> [Task statement]: After locating "path) = false." in the listing below, copy that line and each one after it exactly, ending with the line that has "destruct (starts_with (String".

> [Input data]:
──────────
(** [_harness_event_metadata] *)
Definition harness_event_metadata (type_ : string) (event : HarnessEvent) : result pydict :=
  let state := py_or (pget "stateDelta" (he_actions event)) (PDict []) in
  let artifact := py_or (pget "artifactDelta" (he_actions event)) (PDict []) in
  let native_metadata := py_or (pget "haas" (he_actions event)) (PDict []) in
  if bool_decide (type_ ∈ ["haas.output.text.delta"; "haas.output.reasoning.delta";
                           "haas.output.item.completed"]) then
    Ok (keep (λ kv : string * pyval,
          bool_decide (kv.1 ∈ ["itemId"; "modelCallId"; "messagePhase"; "summaryIndex"]) &&
          negb (is_none kv.2)) (as_dict native_metadata))
  else if bool_decide (type_ = "haas.tool.started") then
    a ← need_dict artifact;
    with_tool_activity_fields
      (tool_head a ++ [("safeSummary", PStr (str_or (pget "safeSummary" a) "Tool started"))]) a
  else if bool_decide (type_ = "haas.tool.output") then
    a ← need_dict artifact;
    with_tool_activity_fields
      (tool_head a ++ [("safeSummary", PStr (str_or (pget "safeSummary" a) "Tool produced output"))]) a
  else if bool_decide (type_ = "haas.tool.completed") then
    a ← need_dict artifact;
    with_tool_activity_fields (tool_head a ++ [("status", PStr "completed")]) a
  else if bool_decide (type_ = "haas.tool.failed") then
    a ← need_dict artifact;
    with_tool_activity_fields
      (tool_head a ++ [("status", PStr "failed");
         ("code", PStr (str_or (pget "code" a) "tool_failed"));
         ("safeReason", PStr (str_or (pget "safeReason" a) "Tool failed"));
         ("retryable", PBool (truthy (pget "retryable" a)))]) a
  else if bool_decide (type_ ∈ INTERACTION_EVENT_TYPES) then Ok (as_dict native_metadata)
  else if bool_decide (type_ = "haas.usage.updated") then
    let usage := opt_dict_val (he_usage event) in
    usage_v ← (if truthy usage then Ok usage
               else u ← vget "usage" state; Ok (py_or u (PDict [])));
    usage_d ← dict_of usage_v;
    Ok (match native_metadata with
        | PDict nm =>
            foldl (λ (m : pydict) key, if is_none (pget key nm) then m else dset key (pget key nm) m)
              [("usage", PDict usage_d)] ["scope"; "modelCallId"; "cumulativeUsage"]
        | _ => [("usage", PDict usage_d)]
        end)
  else if bool_decide (type_ = "haas.plan.updated") then Ok (as_dict native_metadata)
  else if bool_decide (type_ = "haas.turn.started") then Ok [("status", PStr "running")]
  else if starts_with "haas.turn." type_ then infer_haas_metadata type_ (he_actions event)
  else if bool_decide (type_ = "haas.adapter.event_unparsed") then
    Ok [("safeReason", PStr "event_type_unparsed"); ("retryable", PBool false)]
  else Ok [].

End metadata.
(* ===== verification/Sandbox.v ===== *)
(** * Sandbox declarations and their projections (haas/runtime/compiler.py, haas/runtime/models.py,
    haas/harnesses/codex_app_server/sandbox.py)

    [compile_sandbox_spec] turns a frozen policy and a harness's declaration into the
    sandbox a session gets; [to_turn_sandbox_policy] turns a mode and writable roots into
    what a Codex turn is started with.  Both may only narrow.  Path resolution is the
    interface of Policy.v; the purely lexical [str(Path(p))] is defined here. *)

From S2P Require Import Prelude Errors Dict PyVal PyText Paths Policy.

#[local] Open Scope string_scope.
#[local] Open Scope list_scope.
#[local] Open Scope Z_scope.

(** ** Models *)

Record HarnessSandboxDecl := mkSandboxDecl {
  sd_cwd : string; sd_writableRoots : list string; sd_approvalMode : string;
}.
Record SandboxNetwork := mkSandboxNetwork { sn_defaultAction : string; sn_allow : list string }.
Record SandboxResources := mkSandboxResources { sr_cpu : Z; sr_memoryMb : Z; sr_timeoutSeconds : Z }.
Record CredentialVault := mkCredentialVault { cv_providerKeyRef : string }.
Record SandboxSpec := mkSandboxSpec {
  ss_sessionId : string; ss_workspaceRoot : string; ss_writableRoots : list string;
  ss_readOnlyRoots : list string; ss_network : SandboxNetwork; ss_resources : SandboxResources;
  ss_credentialVault : CredentialVault;
}.
Record EgressPolicy := mkEgressPolicy { eg_defaultAction : string; eg_allow : list string }.

Definition default_resources : SandboxResources := mkSandboxResources 2 4096 1800.
Definition default_vault : CredentialVault := mkCredentialVault "".

(** ** The compiler *)

(** [_is_within(path, roots)] of the compiler: the roots are already canonical texts. *)
Definition is_within_roots (path : string) (roots : list string) : bool :=
  existsb (λ root, let r := rstrip_slash root in
                   bool_decide (path = r) || starts_with (r +:+ "/") path) roots.

Section compiler.
Context `{PathResolver}.

(** The loop over the declared writable roots. *)
Fixpoint compile_roots (policy_roots : list string) (raws : list string) : result (list string) :=
  match raws with
  | [] => Ok []
  | raw :: raws' =>
      let canonical := canonicalize raw in
      _ ← ensure (is_within_roots canonical policy_roots) (SandboxWideningRejected "decl writable root widens policy");
      rest ← compile_roots policy_roots raws';
      Ok (canonical :: rest)
  end.

(** [policy.workspace.writableRoots or [root]], canonicalized. *)
Definition policy_roots (policy : EffectivePolicy) : list string :=
  canonicalize <$> match wp_writableRoots (ep_workspace policy) with
                   | [] => [canonicalize (wp_root (ep_workspace policy))]
                   | roots => roots
                   end.
(** ** Disabled tools *)

(** [enforce_disabled_tools] *)
Definition enforce_disabled_tools (adapter_id capability : string) (disabled : list string) : list ToolRestrictionResult :=
  let capability := if negb (bool_decide (capability ∈ VALID_TOOL_ENFORCEMENT)) then "unsupported" else capability in
  let safe_reason := if bool_decide (capability = "hard") then "native_permission_config" else "advisory_instruction" in
  (λ tool, mkToolRestriction tool "deny" capability adapter_id safe_reason) <$> disabled.

(** ** Which paths are accepted *)

(** A path below the skill's root: names joined by slashes. *)
Definition below_root (p : string) : Prop := ∃ l, l ≠ [] ∧ Forall name_comp l ∧ p = join_with "/" l.

(** What [_safe_skill_path] accepts. *)
Definition skill_path_ok (path : string) : Prop :=
  path ≠ "" ∧ str_exists (λ a, Ascii.eqb a nul_char) path = false ∧ starts_with "/" path = false ∧
  starts_with (String backslash "") path = false ∧ normpath path ∉ ["."; ".."] ∧ starts_with "../" (normpath path) = false.

#[export] Instance skill_path_ok_dec path : Decision (skill_path_ok path).
Proof. unfold skill_path_ok. apply _. Defined.

Lemma safe_skill_path_spec path :
  match safe_skill_path path with
  | Ok p => skill_path_ok path ∧ p = normpath path
  | Raise e => ¬ skill_path_ok path ∧ ∃ msg, e = SkillMaterializationError msg
  end.
Proof.
  unfold safe_skill_path, skill_path_ok.
  destruct (bool_decide (path = "")) eqn:E1; bsimp; [split; [tauto|eauto]|].
  destruct (str_exists _ path); cbn [orb]; [split; [naive_solver|eauto]|].
  destruct (starts_with "/" path); cbn [orb]; [split; [naive_solver|eauto]|].
  destruct (starts_with (String backslash "") path); [split; [naive_solver|eauto]|].
  destruct (bool_decide (normpath path ∈ _)) eqn:E5; bsimp; cbn [orb]; [split; [tauto|eauto]|].
  destruct (starts_with "../" _); [split; [naive_solver|eauto]|]. done.
Qed.

Lemma safe_path_below path : skill_path_ok path → below_root (normpath path).
Proof. intros (_ & _ & Hs & _ & Hd & Hu). by apply normpath_names. Qed.

(** What [materialize_skills] asks of an enabled skill. *)
Definition skill_ok (skill : SkillBundle) : Prop :=
  Forall (λ f, skill_path_ok (sf_path f)) (sb_files skill) ∧
  "SKILL.md" ∈ (normpath ∘ sf_path <$> sb_files skill).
──────────
> [Answer to this problem]:
  starts_with (String backslash "") path = false ∧ normpath path ∉ ["."; ".."] ∧ starts_with "../" (normpath path) = false.

#[export] Instance skill_path_ok_dec path : Decision (skill_path_ok path).
Proof. unfold skill_path_ok. apply _. Defined.

Lemma safe_skill_path_spec path :
  match safe_skill_path path with
  | Ok p => skill_path_ok path ∧ p = normpath path
  | Raise e => ¬ skill_path_ok path ∧ ∃ msg, e = SkillMaterializationError msg
  end.
Proof.
  unfold safe_skill_path, skill_path_ok.
  destruct (bool_decide (path = "")) eqn:E1; bsimp; [split; [tauto|eauto]|].
  destruct (str_exists _ path); cbn [orb]; [split; [naive_solver|eauto]|].
  destruct (starts_with "/" path); cbn [orb]; [split; [naive_solver|eauto]|].
  destruct (starts_with (String backslash "") path); [split; [naive_solver|eauto]|].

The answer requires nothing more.